A Pup Pup mummy from the ancient Arctic

More than 50,000 years ago, a sandy lair collapsed on a baby wolf and killed it, closing it away from air and moisture, so that the baby’s body mummified in the cold.

It remained buried in permafrost until four years ago, when global warming and gold mining explored it in the Canadian Yukon, near Dawson.

He wanted a precious metal; what he found was paleontological gold.

This mummy is now on display at the Yukon Beringia Interpretation Center in Whitehorse – her body and fur intact, her lips curled back so that her teeth are visible in what looks a bit like a growl. The puppy is so well kept that it is easy to tell from the visual observation that it is a woman.

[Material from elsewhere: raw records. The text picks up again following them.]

(** * Self-hosted authentication core of the B2B starter kit

    A shallow embedding of the Go packages
    [internal/modules/auth/adapters/local] (password hasher, JWT manager,
    auth adapter), [internal/modules/users/domain] (entities, sentinel
    errors), [internal/modules/users/infra/repositories] and the SQL
    queries behind them, followed by the properties of the login, refresh,
    logout and password-change protocols.

    Conventions.
    - A Go [string] and a Go [[]byte] are both a Rocq [string]: a sequence
      of 8-bit [ascii] values, so [[]byte(s)] is the identity.
    - Go integers are [Z]; where Go wraps ([int32] arithmetic) the
      wrap-around is written out.
    - [time.Time] is a [Z] counting nanoseconds, [time.Duration] a [Z] of
      nanoseconds.  One adapter call observes one instant ([now]).
    - A Go result [(v, err)] where exactly one side is meaningful is a sum
      [T + error]; a lone [error] result is an [option error] ([None] is
      [nil]).
    - The store is the [World]: the rows of [users.users] and
      [users.refresh_tokens], changed as the SQL statements change them.
      What a call cannot know beforehand (the clock, a store call failing
      below the SQL level, random bytes) is its [Env].
    - Third-party functions whose code is not part of the repository
      (Argon2id, SHA-256, RSA signatures over JWTs, the Unicode tables)
      are variables of a section; what is assumed of them is stated where
      it is used.  The Go standard library functions on which the
      decoding of a password hash rests ([strings.Split], [fmt.Sscanf],
      [base64], [subtle.ConstantTimeCompare]) are written out.
    - Covered: [PasswordHasher], [JWTManager], and of [Adapter] the
      methods [VerifyToken], [Register], [Login], [RefreshTokens],
      [Logout], [LogoutAll], [ChangePassword] and [getRolePermissions];
      of the repositories, besides what those methods call,
      [UpdateEmailVerified], [Delete] and [DeleteExpired]. *)

From Stdlib Require Import ZArith NArith List String Ascii Bool Lia.
From Stdlib Require Import DecimalString DecimalN DecimalFacts FinFun.
Import ListNotations.

Local Open Scope string_scope.
Local Open Scope Z_scope.

(** ** Bytes *)

Definition code (c : ascii) : Z := Z.of_N (N_of_ascii c).
Definition chr (n : Z) : ascii := ascii_of_N (Z.to_N n).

It also has a name, Zhur (meaning wolf) in the language of the Trʼondëk Hwëchʼin people, in whose ancestral land the wolf was buried.

Among fossil animals, Zhur is “practically the best-preserved wolf ever found,” said Julie Meachen, a paleontologist and professor of anatomy at Des Moines University in Iowa, who led a team of specialists in using noninvasive techniques, including DNA, biochemistry. and bone structure, to study everything that could be learned about the ancient wolf cub. She and her colleagues published the results Monday in Current Biology.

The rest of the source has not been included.